Technical matters aside, I find it odd that Netflix would think I could only love, like, or hate films. I re-subscribed partly to take advantage of streamed rentals on Xbox Live, since it doesn't require waiting for discs in the mail. In such cases, it's not always required that I pass aesthetic judgement on the films I watch. It might be enough that their images and sounds simply reach my retinas and eardrums, successfully elapsing 90-120 minutes.
In this respect, the idea of an instant queue is already odd. But the notion that I should feel obligated to like, love, or hate something in such a case misconstrues a major mode of film-watching, and perhaps of being itself.
What Netflix doesn't support is a sense of "meh," that term for indifference made meme by the Simpsons a decade ago. The Italians have their own version, "boh" (or sometimes "buh"), which means roughly the same thing, but has a rounder, more definitive sound to it.
Consider the episode of the Simpsons that popularized "meh" (season 12's Hungry Hungry Homer). The family visits Blockoland, a theme park of anonymous slabs.
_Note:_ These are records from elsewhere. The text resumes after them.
(** [os.Open] and [pkgbaseOf]; a directory opens but cannot be read as a package. *)
Definition pkgbaseOf (pkgFile : string) : result package_error string :=
  match files pkgFile with
  | PathFile data => baseOf <$> ReadBinaryPackage decode pkgFile data
  | PathError e => Err (ErrOpen e)
  | PathDir _ => Err (ErrDecoder pkgFile)
  end.

Definition group_sonames (grouped : gmap string (gset string)) (p : string) :
    result package_error (gmap string (gset string)) :=
  base ← pkgbaseOf p;
  sonames ← SonamesOf elf decode (files p);
  Ok (<[base := default ∅ (grouped !! base) ∪ list_to_set sonames]> grouped).

Definition sonamesByPkgbase (packages : list string) :
    result package_error (gmap string (list string)) :=
  (λ grouped : gmap string (gset string), (λ set, sort_strings (range_keys set)) <$> grouped)
    <$> foldM group_sonames ∅ packages.

(** [fileSonameStore.path]: only a single path component names a file of the store. *)
Definition safe_pkgbase (b : string) : bool :=
  negb (bool_decide (b = "")) && bool_decide (path_base b = b)
  && negb (occurs "/" b) && negb (occurs "\" b).

(** The store of sonames: its files, and the bases whose file cannot be read or written. *)
Record SonameStore := mkStore {
  st_files : gmap string (list string);
  st_unreadable : string → bool;
  st_unwritable : string → bool;
}.
#[export] Instance eta_SonameStore : Eta SonameStore :=
  λ s, mkStore s.(st_files) s.(st_unreadable) s.(st_unwritable).

Definition Load (s : SonameStore) (b : string) : option (list string) :=
  if negb (safe_pkgbase b) || s.(st_unreadable) b then None
  else Some (default [] (s.(st_files) !! b)).

Definition Save (s : SonameStore) (b : string) (l : list string) : SonameStore :=
  if negb (safe_pkgbase b) || s.(st_unwritable) b then s else s <| st_files ::= <[b := l]> |>.

(** One iteration of [maybeRebuildOnSonameBump]: the store and the bumped bases. *)
Definition bump_step (acc : SonameStore * list string) (bc : string * list string) :
    SonameStore * list string :=
  let '(s, bumped) := acc in
  let '(base, current) := bc in
  match Load s base with
  | None => (s, bumped)
  | Some prev =>
      let s := Save s base current in
      match prev with
      | [] => (s, bumped)
      | _ => match DetectBumps prev current with
             | [] => (s, bumped)
             | _ => (s, bumped ++ [base])
             end
      end
  end.

Definition maybeRebuildOnSonameBump (enabled : bool) (s : SonameStore) (packages : list string) :
    SonameStore * list string :=
  if negb enabled then (s, []) else
  match sonamesByPkgbase packages with
  | Err _ => (s, [])
  | Ok grouped => foldl bump_step (s, []) (range_map grouped)
  end.

(** [triggerReverseDepRebuilds] with the repository the server returned, and the request
    each rebuild submits. *)
Definition rebuild_request (AURGitBase repo arch pkgbase : string) : BuildRequest :=
  mkRequest repo arch ""
    (Some (mkGit (trim_right_byte "/" AURGitBase +:+ "/" +:+ pkgbase +:+ ".git") "" "")) "" ∅ [] ""
    0 false None None false false "".

Definition triggerReverseDepRebuilds (AyatoURL AURGitBase repo arch : string)
    (repositoryDB : option RemoteRepo) (accept : string → bool) (bumped : string) :
    list BuildRequest :=
  if decide (AyatoURL = "" ∨ repo = "" ∨ arch = "") then [] else
  match repositoryDB with
  | None => []
  | Some rr =>
      match enqueueRebuildChain (repoDepGraph rr) bumped accept with
      | Err _ => []
      | Ok (enqueued, _) => map (rebuild_request AURGitBase repo arch) enqueued
      end
  end.
End bumps.

(** ** Lemmas *)

Section chain_lemmas.
Context {R : RangeOrder}.
Context (g : Graph) (bumped : string).
Implicit Types (affected : gset string) (queue : list string).

Abbreviation dependent := (λ a b : string, b ∈ Dependents g a).

Lemma bfs_visit_fold l affected queue :
  ∃ new, foldl (bfs_visit bumped) (affected, queue) l
         = (affected ∪ list_to_set new, queue ++ new)
    ∧ NoDup new
    ∧ ∀ x, x ∈ new ↔ x ∈ l ∧ x ≠ bumped ∧ x ∉ affected.
Proof.
  revert affected queue. induction l as [|d l IH]; intros affected queue.
  { exists []. split_and!; [simpl; rewrite app_nil_r; f_equal; set_solver|constructor|set_solver]. }
  cbn [foldl bfs_visit]. case_decide as Hd.
  - destruct (IH ({[d]} ∪ affected) (queue ++ [d])) as (new & -> & Hnd & Hnew).
    exists (d :: new). split_and!.
    + f_equal; [set_solver|]. by rewrite <-app_assoc.
    + constructor; [|done]. rewrite Hnew. set_solver.
    + intros x. rewrite elem_of_cons, Hnew. destruct (decide (x = d)) as [->|]; set_solver.
  - destruct (IH affected queue) as (new & -> & Hnd & Hnew). exists new. split_and!; [done|done|].
    intros x. rewrite Hnew. split; [set_solver|]. intros (Hx & ? & ?). split_and!; try done.
    apply elem_of_cons in Hx as [->|]; [|done]. tauto.
Qed.

(** The state of the outer loop. *)
Record bfs_inv (N affected : gset string) (queue : list string) : Prop := {
  bi_nodes : affected ⊆ N;
  bi_queue : ∀ x, x ∈ queue → x ∈ affected;
  bi_nodup : NoDup queue;
  bi_reach : ∀ x, x ∈ affected → x ≠ bumped ∧ tc dependent bumped x;
  bi_closed : ∀ x d, x ∈ affected → x ∉ queue → d ∈ Dependents g x → d ≠ bumped → d ∈ affected;
}.

Lemma bfs_correct N fuel affected queue :
  (∀ x d, d ∈ Dependents g x → d ∈ N) →
  bfs_inv N affected queue → length queue + size (N ∖ affected) ≤ fuel →
  ∃ affected', bfs g bumped fuel affected queue = Some affected'
    ∧ affected ⊆ affected' ∧ bfs_inv N affected' [].
Proof.
  intros HN. revert affected queue.
  induction fuel as [|fuel IH]; intros affected queue Hi Hf; destruct queue as [|n queue]; simpl in *.
  1,3: by exists affected.
  { lia. }
  destruct (bfs_visit_fold (Dependents g n) affected queue) as (new & -> & Hnd & Hnew).
  destruct Hi as [H1 H2 H3 H4 H5]. apply NoDup_cons in H3 as [Hn H3].
  assert (n ∈ affected) as Hna by (apply H2; by left).
  assert (∀ x, x ∈ new → x ∈ N ∖ affected) as HnewN.
  { intros x Hx. apply Hnew in Hx. set_solver. }
  assert (size (N ∖ affected) = size (N ∖ (affected ∪ list_to_set new)) + length new) as Hsize.
  { rewrite <-(size_list_to_set (C := gset string) new) by done.
    rewrite <-size_union by set_solver. f_equal. apply set_eq. intros x.
    destruct (decide (x ∈ new)) as [Hx|Hx]; [pose proof (HnewN x Hx)|]; set_solver. }
  destruct (IH (affected ∪ list_to_set new) (queue ++ new)) as (affected' & Hb & Hsub & Hi').
  - split.
    + intros x [Hx|Hx%elem_of_list_to_set%HnewN]%elem_of_union; set_solver.
    + intros x. rewrite elem_of_app, elem_of_union, elem_of_list_to_set.
      intros [?|?]; [left; apply H2; by right|by right].
    + apply NoDup_app. split_and!; [done| |done]. intros x Hx Hxn. apply Hnew in Hxn.
      destruct Hxn as (_ & _ & []). apply H2. by right.
    + intros x [Hx|Hx%elem_of_list_to_set%Hnew]%elem_of_union; [by apply H4|].
      destruct Hx as (Hx & ? & ?). split; [done|]. eapply tc_r; [by apply H4|done].
    + intros x d Hx Hxq Hd Hdb. apply elem_of_union. rewrite elem_of_list_to_set.
      destruct (decide (x = n)) as [->|Hne].
      * destruct (decide (d ∈ affected)); [by left|right]. by apply Hnew.
      * apply elem_of_union in Hx as [Hx|Hx]; [left|set_solver].
        apply (H5 x d); [done| |done|done]. set_solver.
  - rewrite length_app. lia.
  - exists affected'. split_and!; [done|set_solver|done].
Qed.
End chain_lemmas.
Homer: (after watching Blockoland commercial) All right, kids ... who wants to go ... to ... Blockoland?
Bart and Lisa: Meh.
Homer: But the commercial gave me the impression that ...
Bart: We said meh.
Lisa: M-E-H. Meh.
Many, from Benjamin Zimmer in his essay on the word to the Collins English Dictionary in their entry for it, misunderstand "meh" as a term of disapproval. Zimmer and others have also tried to connect the term to the Yiddish slang "feh," an interjection of mild disgust usually accompanied by a dismissive hand-gesture. But all of these accounts miss the truly ambiguous wonder into which "meh" has evolved.
While "meh" may seem to imply disapproval or disinterest, it is actually a sophisticated response of veneration, a celebration of something's ability to be a part of the anonymous formlessness philosopher Jean-Luc Nancy calls "whatever." Bodies for Nancy spread outward rather than cohering, like a bag of gummi bears on a summer afternoon. Here we can see a relation to Heidegger too, for whom being withdraws, and when pushed even further, to Graham Harman's understanding that all objects withdraw from relation.
It is convenient that "whatever," in English anyway, also denotes the kind of apathy we associate with "meh." But meh is more like Nancy's whatever than like ours: rather than isolating a single example as wanting, it underscores the indelible anythingness of being.
Meh is an expression of impassivity, one that signals neither apathy nor boredom, but something that sits on the razor's edge between the two. Meh is nonchalance instead of rejection, meh is apassion instead of dispassion. Meh is an affectionate detachment. Meh is moving on. Meh is a zest of blandness. Meh is warm but not luke. Meh deadpans. Meh is the water on the rock, the wind on the sail, the tube on the toothpaste.
When thought of this way, to "meh" is to express the sublime, but not in Kant's sense of a dominion over us. This sublimity is one of a level playing field, of a flat ontology, to use Levi Bryant's term. It is a mundane sublime, one that is better characterized by Stephen Shore than by Ansel Adams. Following Harman, meh reminds us of the world's insatiable ability to be so much and so many, all at once, whether as riverstones, as fur, as Fiat 500s, or as romantic comedies. It is a magnificent blandness that breaks star rating systems entirely. O Netflix, let me slouch and mutter it, without exclamation point, "meh."!